# an die karlsruher Camelioniten



## eL (22. November 2006)

nach reiflicher überlegung und abwägung aller vor und nachteile bin ich zu dem entschluss gekommen mir vieleicht auch son cameleon zuzulegen.

leider ist in größe L das steuerrohr etwas zu lang für meine gabel. deshalb frag ich mich ob es nicht auch eine M tut.

da hier mindest 3 von der sorte rumfahren frag ich mich ob man nicht am sonntach inner pfalz bei ner lockeren ausfahrt die fahreigenschaften mal ergründen könnte.

und sieht eigentlich rot besser aus als blau?

also strohkugel dave und micha meldet euch mal!!!

eL


----------



## mjA (22. November 2006)

ich bin für ROT !!! 

Pfalz Sonntag: Ich bin Fr/Sam in Ludwigsburg..weiß noch ned ob ich bis Sonntag bleibe. Wenn ich Samstag Nachmittag/Abend hier nichts schreibe wirds nix.Wenn doch schreib doch schon mal Uhrzeit/Treffpunkt, damit ich mich eventuell drauf einstellen kann. (lockere Ausfahrt )

Ich hab ne M beim Rahmen und komm super mit klar.

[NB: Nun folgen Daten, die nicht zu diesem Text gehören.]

Lemma sndbuf_push_spec n a g g' e : EP (S (S n)) g g' e ->
  exists rc e', ums_tx_sndbuf_nonempty a e = (rc, e') /\ stays n g g' e' /\ keeps e e'.
Proof.
  intros He. assert (EP n g g' e) as He' by (eapply ep_inv_mono; [done|lia]).
  pose proof He as [Htx Hrx (cs1 & cs2 & Ho)].
  assert (forall rc : Z, exists rc' e', (rc, e) = (rc', e') /\ stays n g g' e' /\ keeps e e') as Hsame.
  { intros rc. exists rc, e. split; [done|]. split; [by apply stays_here|done]. }
  unfold ums_tx_sndbuf_nonempty, ums_tx_prepared_sends.
  pose proof Htx as [HS HR Hsize [Htok Et] [Hf1 Hf2] [Hs1 Hs2] [Ha1 Ha2] Cp Cs Cf Cd Cc Sp Rp Ri [U1 _] Sq].
  rewrite Cp, Cs, curs_diff_at, Rp by (done || lia).
  destruct (Z.leb_spec (zlen acc - g_sent g) 0); [apply Hsame|].
  destruct (Z.leb_spec (R - (g_sent g - g_acons g)) 0); [apply Hsame|].
  destruct (killed (conn e) || _); [apply Hsame|].
  unfold ums_tx_sndbuf_nonempty_handler. destruct (sendable (lnk e)); simpl negb; cbv iota; [|apply Hsame]. rewrite U1.
  pose proof (ums_get_free_slot_spec (S n) a HandlerImm _ _ _ _ _ _ _ _ _ _ Ho) as Hslot.
  destruct (ums_get_free_slot a HandlerImm e) as [[idx|rc] e1].
  - destruct Hslot as (l' & -> & Hheld & Ho1 & Hfresh).
    destruct (ub_writes_spec n g g' cs1 cs2 (set_lnk l' e) idx (wr_tx_id l')) as (len & wb & e2 & -> & Ec & Ek & Htx2 & cs & Ho2);
      [done|done|done|done|lia|lia|].
    simpl negb. cbv iota. exists 0, e2. split; [done|]. change (conn (set_lnk l' e)) with (conn e) in *.
    split; [|split; [by rewrite Ec|intros _; by rewrite Ek]].
    exists (set_g_sent (g_sent g + len) g), g'. split; [split; [by destruct g|by destruct g']|].
    split; [done|rewrite Ec; by apply (rx_inv_same _ _ _ _ _ (conn e))|]. exists cs1, (cs2 ++ cs). rewrite Ec. exact Ho2.
  - destruct Hslot as (l' & -> & Ho1). destruct (slot_err_spec n g g' rc (set_lnk l' e)) as (rc' & e' & -> & Hst & Hk).
    + apply (ep_inv_mono (S n)); [|lia]. split; [done|done|]. by exists cs1, cs2.
    + exists rc', e'. done.
Qed.

(** ** Sending a CDC message *)

Definition sent_cdc (cfed : cursor) (c : ums_connection) : ums_connection :=
  let c := set_tx_cdc_seq (u16 (tx_cdc_seq c + 1)) c in
  let c := upd_tx_ctrl (set_seqno (tx_cdc_seq c)) c in
  let c := set_conn_pend_tx_wr (conn_pend_tx_wr c + 1) c in
  upd_rx_ctrl (upd_pflags (set_cons_curs_upd_req false)) (set_rx_curs_confirmed cfed c).

Lemma cdc_msg_send_run idx id e : post_results e = [] -> link_wf (lnk e) -> slot_held idx id HandlerCdc (lnk e) ->
  exists k l', ums_cdc_msg_send idx e =
      (0, set_sq (sq e ++ [WrSend id (ums_host_msg_to_cdc (set_seqno (u16 (tx_cdc_seq (conn e) + 1)) (local_tx_ctrl (conn e))) k)])
            (set_lnk l' (set_conn (sent_cdc (cons (local_tx_ctrl (conn e))) (conn e)) e))) /\
    link_wf l' /\ wr_tx_id l' = wr_tx_id (lnk e) /\ (exists p, pending l' id = Some p /\ pend_handler p = HandlerCdc) /\
    forall id', id' <> 0 -> id' <> id -> pending l' id' = pending (lnk e) id'.
Proof.
  intros Hpost Hwf Hslot. unfold ums_cdc_msg_send, ums_cdc_add_pending_send, upd_lnk. set (f := fun p => {| pend_conn := true |}).
  destruct (slot_fill idx id HandlerCdc f (lnk e) Hwf Hslot) as (W & I & P & Q).
  set (e1 := upd_conn _ (upd_conn _ _)). destruct (announce_credits_spec e1) as (k & l' & -> & HT).
  pose proof HT as (_ & ET & EN). unfold ums_wr_tx_send. rewrite ubcore_post_ok by done.
  assert (slot_wr_id idx l' = id) as EI by (unfold slot_wr_id in *; by rewrite ET).
  cbn [lnk upd_conn set_lnk set_conn sq conn]. rewrite EI. exists k, l'. split; [done|]. split; [by eapply same_table_wf|].
  split; [done|]. split.
  - exists {| wr_id := id; pend_handler := HandlerCdc; pend_idx := idx; priv := f priv_zero |}. split; [|done].
    by rewrite (pending_same _ _ _ ET).
  - intros. rewrite (pending_same _ _ _ ET). by apply Q.
Qed.

Lemma u16_succ s : u16 (u16 s + 1) = u16 (s + 1).
Proof. unfold u16. zmod. Qed.

Lemma cdc_msg_send_spec n g g' cs1 cs2 e idx id :
  tx_inv R tok g acc (conn e) -> rx_inv R' tok' g' acc' recv (conn e) ->
  out_inv n R R' tok g g' scq cs1 cs2 (zlen (sndbuf (conn e))) e ->
  slot_held idx id HandlerCdc (lnk e) -> Forall (fun x => x.1 <> id) (cs1 ++ cs2) ->
  exists e', ums_cdc_msg_send idx e = (0, e') /\ keeps e e' /\
    EP n (set_g_seq1 (g_seq1 g + 1) g) (set_g_conf (zlen recv) g') e'.
Proof.
  intros Htx Hrx Ho Hslot Hfresh. pose proof Ho as [Hpost Hwf Hids Herr Hscq Hnd Hpend Hcomp Hsq].
  destruct (cdc_msg_send_run idx id e Hpost Hwf Hslot) as (k & l' & -> & W & N & (p & P1 & P2) & Q).
  pose proof Hslot as (_ & _ & Hidr). eexists. split; [done|]. split; [done|].
  pose proof Htx as [HS HR Hsize [Htok Et] [Hf1 Hf2] [Hs1 Hs2] [Ha1 Ha2] Cp Cs Cf Cd Cc Sp Rp Ri (U1 & U2 & U3) Sq].
  pose proof Hrx as [HR' Hsize' [Htok' Et'] (G1 & G2 & G3 & G4) Cp' Cc' Cf' Av Ri' Rc (V1 & V2) Cl Sq' Fr].
  split; [| |exists cs1, (cs2 ++ [(id, None)])].
  - split; try done. simpl. rewrite Sq. apply u16_succ.
  - split; simpl; try done; lia.
  - eapply out_inv_post; try done; simpl; try lia.
    + split; [done|]. split; [done|]. exists (zlen recv). split; [lia|]. split; [|done].
      unfold msg_ok. simpl. rewrite Et, Cd, Cc', Sq, u16_succ. done.
    + rewrite Forall_forall in Hfresh. rewrite Forall_forall in Hpend. apply Forall_forall. intros x Hx.
      destruct (Hpend x Hx) as [Hr _]. specialize (Hfresh x Hx). split; [apply Q; [lia|done]|].
      intros Hin%list_elem_of_singleton. done.
    + constructor; [|done]. split; [simpl; lia|]. simpl. intros q. rewrite P1. intros [= <-]. done.
    + apply NoDup_singleton.
Qed.

Lemma cdc_send_spec n a g g' e : EP (S n) g g' e ->
  exists rc e', ums_cdc_get_slot_and_msg_send a e = (rc, e') /\ stays n g g' e' /\ keeps e e'.
Proof.
  intros He. assert (EP n g g' e) as He' by (eapply ep_inv_mono; [done|lia]).
  pose proof He as [Htx Hrx (cs1 & cs2 & Ho)].
  assert (forall rc : Z, exists rc' e', (rc, e) = (rc', e') /\ stays n g g' e' /\ keeps e e') as Hsame.
  { intros rc. exists rc, e. split; [done|]. split; [by apply stays_here|done]. }
  unfold ums_cdc_get_slot_and_msg_send. destruct (freed (conn e)); [apply Hsame|]. destruct (conn_id (conn e) =? 0); [apply Hsame|].
  destruct (negb (sendable (lnk e))); [apply Hsame|].
  pose proof (ums_get_free_slot_spec n a HandlerCdc _ _ _ _ _ _ _ _ _ _ Ho) as Hslot.
  destruct (ums_get_free_slot a HandlerCdc e) as [[idx|rc] e1].
  - destruct Hslot as (l' & -> & Hheld & Ho1 & Hfresh).
    destruct (cdc_msg_send_spec n g g' cs1 cs2 (set_lnk l' e) idx (wr_tx_id l')) as (e2 & -> & Hk & H2); [done..|].
    exists 0, e2. split; [done|]. split; [|done]. eexists _, _. split; [|done]. split; [by destruct g|by destruct g'].
  - destruct Hslot as (l' & -> & Ho1). unfold ums_cdc_handle_get_free_slot_failed, sock_error.
    assert (EP n g g' (set_lnk l' e)) as H1 by (split; [done|done|by exists cs1, cs2]).
    split_ifs; breflect; eexists _, _; (split; [done|]); (split; [apply stays_here; first [eapply ep_inv_same; done|by apply ep_inv_sock_error]|done]).
Qed.

Lemma tx_pending_spec n a g g' e : EP (S (S n)) g g' e ->
  stays n g g' (ums_tx_pending a e) /\ keeps e (ums_tx_pending a e).
Proof.
  intros He. assert (EP n g g' e) as He' by (eapply ep_inv_mono; [done|lia]). unfold ums_tx_pending.
  destruct (negb _); [split; [by apply stays_here|done]|]. destruct (freed (conn e)); [split; [by apply stays_here|done]|].
  by destruct (sndbuf_push_spec n a g g' e He) as (rc & e' & -> & Hs & Hk).
Qed.

Lemma consumer_update_spec n force g g' e : EP (S n) g g' e ->
  stays n g g' (ums_tx_consumer_update force e) /\ keeps e (ums_tx_consumer_update force e).
Proof.
  intros He. assert (EP n g g' e) as He' by (eapply ep_inv_mono; [done|lia]). unfold ums_tx_consumer_update.
  set (clear := fun e1 : endpoint => if write_blocked (prod_flags (local_rx_ctrl (conn e1))) && (bytes_to_rcv (conn e1) =? 0)
    then upd_conn (upd_rx_ctrl (upd_pflags (set_write_blocked false))) e1 else e1).
  assert (forall e1, stays n g g' e1 /\ keeps e e1 -> stays n g g' (clear e1) /\ keeps e (clear e1)) as Hclear.
  { intros e1 [H1 K1]. unfold clear. split_ifs; [|done]. split; [by eapply stays_same|done]. }
  destruct (_ || force || _); [|apply Hclear; split; [by apply stays_here|done]].
  destruct (killed (conn e) || _); [split; [by apply stays_here|done]|].
  destruct (cdc_send_spec n false g g' e He) as (rc & e' & -> & Hs & Hk).
  destruct (_ && negb _); [|by apply Hclear]. split; [by eapply stays_same|done].
Qed.
End push.

(** ** Completions *)

Lemma comps_ok_le f cs hi : comps_ok f cs hi -> f <= hi.
Proof. revert f. induction cs as [|[i [e|]] cs IH]; simpl; intros f H; [done| |by apply IH]. destruct H as [? ?%IH]. lia. Qed.

Section completion.
Context (R R' tok tok' : Z) (acc acc' recv rest : list Z).
Abbreviation STAYS := (stays R R' tok tok' acc acc' recv rest).

Lemma pend_tx_wr_done_spec n owned g g' e : ep_inv (S (S n)) R R' tok tok' acc acc' recv rest g g' e ->
  STAYS n g g' (pend_tx_wr_done owned e).
Proof.
  intros He. unfold pend_tx_wr_done. set (e1 := upd_conn _ e).
  assert (ep_inv (S (S n)) R R' tok tok' acc acc' recv rest g g' e1) as H1 by by eapply ep_inv_same.
  assert (STAYS n g g' e1) as H2 by (apply stays_here; eapply ep_inv_mono; [done|lia]).
  destruct (_ =? 0); [|done]. destruct owned; [by eapply stays_same|]. by apply tx_pending_spec.
Qed.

Falls wir fahren kannste ja gerne probieren.

Bis denne,

Micha


----------



## MTB-News.de




----------



## eL (23. November 2006)

sowas in der art wollt ich hören.

sonntach 1000 mühlburg am fastfoodér


----------



## dave (23. November 2006)

sorry eL, harry und ich fahren mit größe L!
bei mir ist's auch knapp mit dem gabelschaft.


----------



## eL (23. November 2006)

kannst du mal messen?
oberrohrlänge effektiv
tretlagerhöhe 


vieleicht muss ich dann doch das cannondale rippen.

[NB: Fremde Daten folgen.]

Definition attach_msg_v1_serialize_chmsg_arr (m : list Z) (input : urpc_attach_msg_input) (arr : urpc_chmsg_arr)
    (head : Z) : option (Z * list Z * urpc_chmsg_arr) :=
  let put i c a := l ← zset (chmsgs a) i c; Some {| chmsg_num := chmsg_num a; chmsgs := l |} in
  let first := head + TLV_ARR_HEAD_SIZE in
  '(ret, m, arr, idx, value_len, chmsg_head) ← (
    if 0 <? q_num (manage input) then
      c ← zget (chmsgs arr) 0;
      '(ret, m, c) ← attach_msg_v1_serialize_chmsg m (is_server input) true (manage input) c first;
      arr ← put 0 c arr;
      if negb (ret =? URPC_SUCCESS) then Some (URPC_FAIL, m, arr, 1, 0, first) else
      total ← urpc_tlv_get_total_len m first;
      next ← urpc_tlv_get_next_element m first;
      Some (URPC_SUCCESS, m, arr, 1, total, next)
    else Some (URPC_SUCCESS, m, arr, 0, 0, first));
  if negb (ret =? URPC_SUCCESS) then Some (URPC_FAIL, m, arr) else
  c ← zget (chmsgs arr) idx;
  '(ret, m, c) ← attach_msg_v1_serialize_chmsg m (is_server input) false (user input) c chmsg_head;
  arr ← put idx c arr;
  if negb (ret =? URPC_SUCCESS) then Some (URPC_FAIL, m, arr) else
  total ← urpc_tlv_get_total_len m chmsg_head;
  let value_len := u32 (value_len + total) in
  let arr := {| chmsg_num := idx + 1; chmsgs := chmsgs arr |} in
  m ← store32 m head URPC_TLV_TYPE_ARRAY;
  m ← store32 m (head + 4) (urpc_tlv_arr_get_value_len_by_user_data_len value_len);
  m ← store32 m (head + 8) (chmsg_num arr);
  Some (URPC_SUCCESS, m, arr).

man ich bin noch so unentschlossen


----------



## mjA (23. November 2006)

eL schrieb:


> sowas in der art wollt ich hören.
> 
> sonntach 1000 mühlburg am fastfoodér



ok, ich meld mich bei dir wenn ich kann...schreib mir mal ne pm wo des mühlburg / fastfooder is..kein plan..


----------



## rohstrugel (23. November 2006)

eL schrieb:


> kannst du mal messen?
> oberrohrlänge effektiv
> tretlagerhöhe
> 
> ...


Hi eL,
Steuerrohr hat bei mir ca. 13cm Länge.
Mit meinem Acros-Steuersatz dürfte ein Gabelschaft mit 20cm noch passen.

Oberrohr Mitte Steuerrohr Oberkante waagrecht bis Mitte Sattelstütze ca. 58,5cm
Tretlager Mitte bis Boden ca. 31.5cm
Verbaut ist eine Pike, gemessen mit vollem Federweg

Hab Dir aber noch ne PM geschrieben.


----------



## eL (23. November 2006)

oberrohrläge passt!! hab ich am cd auch


mja den fastfoodladen in karlsruhe mühlburg wirst du doch wohl kennen!!!


----------



## Don Stefano (24. November 2006)

eL schrieb:


> oberrohrläge passt!! hab ich am cd auch


Da is doch gar kein richtiges Oberrohr dran.


----------



## eL (24. November 2006)

stefan du verräter!!!! des hätt doch keine gemerkt wenn du es nicht hier der weltöffentlichkeit verraten hättest


----------



## mjA (25. November 2006)

hi el, kann morgen ned. sorry


----------



## MTB-News.de




----------



## eL (4. Dezember 2006)

kann man das camel auch mit ner rohloff fahren?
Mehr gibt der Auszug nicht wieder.